Required action
All that should be output is the block of lines below from the line with "Definition AUX_MU_LCR_REG_ADDR : Z" to the line with "Definition uart_init : D", both included, exactly as written.

----------------------------------------

Definition AUX_UART_CLOCK : Z := 500000000.
Definition AUX_MU_BAUD (baud : Z) : Z := AUX_UART_CLOCK / (baud * 8) - 1.
Definition AUX_BASE_PERIPHERAL : Z := PERIPHERAL_BASE_ADDR + 0x215000.
Definition AUX_ENABLES_ADDR : Z := AUX_BASE_PERIPHERAL + 0x04.
Definition AUX_MU_IO_REG_ADDR : Z := AUX_BASE_PERIPHERAL + 0x40.
Definition AUX_MU_IER_REG_ADDR : Z := AUX_BASE_PERIPHERAL + 0x44.
Definition AUX_MU_LCR_REG_ADDR : Z := AUX_BASE_PERIPHERAL + 0x4C.
Definition AUX_MU_MCR_REG_ADDR : Z := AUX_BASE_PERIPHERAL + 0x50.
Definition AUX_MU_LSR_REG_ADDR : Z := AUX_BASE_PERIPHERAL + 0x54.
Definition AUX_MU_CNTL_REG_ADDR : Z := AUX_BASE_PERIPHERAL + 0x60.
Definition AUX_MU_BAUD_REG_ADDR : Z := AUX_BASE_PERIPHERAL + 0x68.

Section uart.
Context `{H : Hardware}.

Definition uart_init : D unit :=
  _ ← reg_write AUX_ENABLES_ADDR 1;
  _ ← reg_write AUX_MU_IER_REG_ADDR 0;
  _ ← reg_write AUX_MU_CNTL_REG_ADDR 0;
  _ ← reg_write AUX_MU_LCR_REG_ADDR 3;
  _ ← reg_write AUX_MU_MCR_REG_ADDR 0;
  _ ← reg_write AUX_MU_BAUD_REG_ADDR (AUX_MU_BAUD 115200);
  let alt := GPIO_FUNC_ALT_5 in
  _ ← gpio_useAlt 14 alt;
  _ ← gpio_useAlt 15 alt;
  reg_write AUX_MU_CNTL_REG_ADDR 3.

----------------------------------------

Task response
Definition AUX_MU_LCR_REG_ADDR : Z := AUX_BASE_PERIPHERAL + 0x4C.
Definition AUX_MU_MCR_REG_ADDR : Z := AUX_BASE_PERIPHERAL + 0x50.
Definition AUX_MU_LSR_REG_ADDR : Z := AUX_BASE_PERIPHERAL + 0x54.
Definition AUX_MU_CNTL_REG_ADDR : Z := AUX_BASE_PERIPHERAL + 0x60.
Definition AUX_MU_BAUD_REG_ADDR : Z := AUX_BASE_PERIPHERAL + 0x68.

Section uart.
Context `{H : Hardware}.

Definition uart_init : D unit :=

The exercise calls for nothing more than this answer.